● THE PROBLEM
When you find the line with "Fixpoint contains (pat" among the records below, reproduce it and each line after it exactly, ending with the line with "Definition isspace (c".
[DATA FOR THIS EXERCISE Boundary: Start]
(** * EkiPick chat backend: orchestration, pin store, rate limiter, validation

    A shallow embedding of the chat router of the EkiPick backend
    ([app/routers/chat.py]), of the pin store ([app/services/send_pin.py]),
    of the conversation check ([app/services/global_state.py]), of the agent
    wrapper ([app/services/agents/custom_agent.py]) and of the rate limiter
    ([app/routers/middlewares/rate_limit.py]), with the properties of the
    streaming pipeline proved over it.

    Conventions
    - a Python [str] is a list of Unicode code points ([N]); [len] is
      [length], so length limits count characters as Python does;
    - a Python [float] is a binary64 [PrimFloat.float];
    - a [dict] keyed by strings is a [gmap]; a [list] is a [list] whose
      Python end ([append], [pop], [[-1]]) is the END of the Rocq list;
    - module-level mutable objects ([DATA_STORES], [SESSION_SERVICE],
      [_REQUEST_COUNTS]) are fields of an explicit [World] that every
      operation takes and returns. *)

From Stdlib Require Import PrimFloat.
From stdpp Require Import gmap strings list fin_maps sorting.

Local Open Scope Z_scope.

(* ===================================================================== *)
(** ** Python strings *)
(* ===================================================================== *)

Module Py.


(** Fuel-free UTF-8 decoding of the bytes of a Rocq string literal, used
    only to write the constants of the source legibly.  Lead bytes decide
    the length of a sequence; continuation bytes contribute 6 bits. *)
Fixpoint utf8_go (bs : list N) (pending : nat) (acc : N) : list N :=
  match bs with
  | [] => match pending with O => [] | S _ => [acc] end
  | b :: rest =>
      match pending with
      | S k =>
          let acc' := (acc * 64 + N.land b 63)%N in
          match k with
          | O => acc' :: utf8_go rest O 0%N
          | S _ => utf8_go rest k acc'
          end
      | O =>
          if (b <? 128)%N then b :: utf8_go rest O 0%N
          else if (b <? 224)%N then utf8_go rest 1%nat (N.land b 31)
          else if (b <? 240)%N then utf8_go rest 2%nat (N.land b 15)
          else utf8_go rest 3%nat (N.land b 7)
      end
  end.

Definition u (s : string) : list N :=
  utf8_go (Ascii.N_of_ascii <$> String.list_ascii_of_string s) O 0%N.

(** [pat in s] for strings: [pat] occurs as a contiguous block of [s]. *)
Fixpoint startswith (pat s : list N) : bool :=
  match pat, s with
  | [], _ => true
  | _ :: _, [] => false
  | p :: pat', c :: s' => (p =? c)%N && startswith pat' s'
  end.

Fixpoint contains (pat s : list N) : bool :=
  startswith pat s ||
  match s with
  | [] => false
  | _ :: s' => contains pat s'
  end.

(** [s.replace(c, "")] for a one-character [c]: drop every occurrence. *)
Definition remove_char (c : N) (s : list N) : list N :=
  filter (λ x, x ≠ c) s.

(** [str.isspace] on one character: the code points CPython's
    [_PyUnicode_IsWhitespace] accepts. *)
Definition isspace (c : N) : bool :=
  ((9 <=? c) && (c <=? 13) || (28 <=? c) && (c <=? 32)
   || (c =? 133) || (c =? 160) || (c =? 5760)
   || (8192 <=? c) && (c <=? 8202)
   || (c =? 8232) || (c =? 8233) || (c =? 8239) || (c =? 8287)
   || (c =? 12288))%N.

Fixpoint lstrip (s : list N) : list N :=
  match s with
  | [] => []
  | c :: s' => if isspace c then lstrip s' else s
  end.

(** [s.strip()]. *)
Definition strip (s : list N) : list N :=
  reverse (lstrip (reverse (lstrip s))).

(** ASCII letters and digits. *)
Definition ascii_alnum (c : N) : bool :=
  ((48 <=? c) && (c <=? 57) || (65 <=? c) && (c <=? 90)
   || (97 <=? c) && (c <=? 122))%N.

(** [l[-1]]: the last element, [None] standing for [IndexError]. *)
Definition last_item {A} (l : list A) : option A := last l.

End Py.

Abbreviation str := (list N) (only parsing).

(* ===================================================================== *)
(** ** JSON payloads and server-sent events *)
(* ===================================================================== *)

(** The values of the dictionaries handed to [json.dumps]. *)
Inductive jval : Type :=
  | JStr (s : str)
  | JInt (n : Z)
  | JFloat (f : float).

(** A flat Python [dict] with string keys, in insertion order. *)
Definition json : Type := list (str * jval).

(** One event of the stream: the text
    [f"data: {json.dumps(payload)}\n\n"]. *)
Record sse : Type := Data { payload : json }.

(** [d.get(k)] on the payload object. *)
Fixpoint assoc (k : str) (fields : json) : option jval :=
  match fields with
  | [] => None
  | (k', v) :: rest => if decide (k = k') then Some v else assoc k rest
  end.

Definition field (k : str) (e : sse) : option jval := assoc k (payload e).

(** The discriminator of an event. *)
Definition event_type (e : sse) : option str :=
  match field (Py.u "type") e with
  | Some (JStr t) => Some t
  | _ => None
  end.

(* ===================================================================== *)
(** ** send_pin.py: [SendPin] and [SendPinStore] *)
(* ===================================================================== *)

Record SendPin : Type := { lat : float; lon : float; name : str }.

Module SendPinStore.

(** [self.data]: a [defaultdict(list)] from user id to queued pin
    dictionaries. *)
Abbreviation t := (gmap (list N) (list json)) (only parsing).

Definition pin_dict (pin : SendPin) : json :=
  [ (Py.u "type", JStr (Py.u "pin"));
         (Py.u "lat", JFloat (lat pin));
         (Py.u "lon", JFloat (lon pin));
         (Py.u "name", JStr (name pin)) ].

(** [insert_pins]: [self.data[user_id]] creates the empty list for a
    missing key, then appends. *)
Definition insert_pins (user_id : str) (pin : SendPin)
    (data : gmap (list N) (list json)) : gmap (list N) (list json) :=
  <[ user_id := (data !!! user_id) ++ [pin_dict pin] ]> data.

(** The [while] loop of [extract_pins]: pop from the end until the
    list is empty; structurally recursive on the reversed queue. *)
Fixpoint pop_all (rev_queue : list json) (pins : list sse) : list sse :=
  match rev_queue with
  | [] => pins
  | d :: rest => pop_all rest (pins ++ [Data d])
  end.

(** [extract_pins]: an unknown user returns [[]] and leaves the store
    alone; a known one is emptied (the key stays, with [[]]). *)
Definition extract_pins (user_id : str)
    (data : gmap (list N) (list json))
    : list sse * gmap (list N) (list json) :=
  match data !! user_id with
  | None => ([], data)
  | Some queue => (pop_all (reverse queue) [], <[ user_id := [] ]> data)
  end.

End SendPinStore.

(* ===================================================================== *)
(** ** middlewares/rate_limit.py *)
(* ===================================================================== *)

Module RateLimit.

(** [_REQUEST_COUNTS]: per client, a dict from bucket key to count.  The
    source keys the inner dict by [str(n)] and reads it back with
    [int(timestamp)]; the key is kept as the integer [n] here, the two
    conversions being inverse to each other on integers. *)
Abbreviation counts := (gmap (list N) (gmap Z Z)) (only parsing).

(** [sum(d.values())]. *)
Definition total (d : gmap Z Z) : Z :=
  map_fold (λ _ count acc, count + acc) 0 d.

(** The dict comprehension of the clean-up step. *)
Definition cleanup (window_start : Z) (d : gmap Z Z) : gmap Z Z :=
  filter (λ kv, window_start < kv.1) d.

(** [check_rate_limit(client_ip, limit, window)] at clock reading
    [current_time = int(datetime.now().timestamp())]; [//] is floor
    division, as [Z.div] is for a positive divisor. *)
Definition check_rate_limit (client_ip : str) (limit window : Z)
    (current_time : Z) (rc : gmap (list N) (gmap Z Z))
    : bool * gmap (list N) (gmap Z Z) :=
  let window_start := current_time - window in
  let rc1 :=
    match rc !! client_ip with
    | None => <[ client_ip := ∅ ]> rc
    | Some _ => rc
    end in
  let rc2 := <[ client_ip := cleanup window_start (rc1 !!! client_ip) ]> rc1 in
  let total_requests := total (rc2 !!! client_ip) in
  if bool_decide (limit ≤ total_requests) then (false, rc2)
  else
    let current_minute := current_time `div` 60 * 60 in
    let d := rc2 !!! client_ip in
    (true,
     <[ client_ip := <[ current_minute := default 0 (d !! current_minute) + 1 ]> d ]> rc2).

(** The defaults of the signature, as [chat] calls it. *)
Definition default_limit : Z := 10.
Definition default_window : Z := 60.

Definition check (client_ip : str) (current_time : Z)
    (rc : gmap (list N) (gmap Z Z)) : bool * gmap (list N) (gmap Z Z) :=
  check_rate_limit client_ip default_limit default_window current_time rc.

(** A client issuing requests at the given clock readings, one after
    the other; the answers are returned in the same order. *)
Fixpoint replay (client_ip : str) (times : list Z)
    (rc : gmap (list N) (gmap Z Z)) : list bool * gmap (list N) (gmap Z Z) :=
  match times with
  | [] => ([], rc)
  | t :: rest =>
      let '(ok, rc') := check client_ip t rc in
      let '(oks, rc'') := replay client_ip rest rc' in
      (ok :: oks, rc'')
  end.

(** The state of one client within one clock minute [m]: nothing
    counted yet, or the single bucket of that minute. *)
Definition in_minute (m n : Z) (d : gmap Z Z) : Prop :=
  (n = 0 ∧ d = ∅) ∨ (0 < n ∧ d = {[ m * 60 := n ]}).

(** The sliding-window reading of the limiter: the eleventh of eleven
    requests of one client is turned down whenever the ten before it
    are less than a window old. *)
Definition eleventh_within_window_rejected : Prop :=
  ∀ (client_ip : str) (times : list Z) (t : Z),
    length times = 10%nat →
    Forall (λ x, x ≤ t ∧ t - x < default_window) times →
    (replay client_ip (times ++ [t]) ∅).1 !! 10%nat = Some false.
[DATA FOR THIS EXERCISE Boundary: End]
● SOLUTION TO THE EXERCISE
Fixpoint contains (pat s : list N) : bool :=
  startswith pat s ||
  match s with
  | [] => false
  | _ :: s' => contains pat s'
  end.

(** [s.replace(c, "")] for a one-character [c]: drop every occurrence. *)
Definition remove_char (c : N) (s : list N) : list N :=
  filter (λ x, x ≠ c) s.

(** [str.isspace] on one character: the code points CPython's
    [_PyUnicode_IsWhitespace] accepts. *)
Definition isspace (c : N) : bool :=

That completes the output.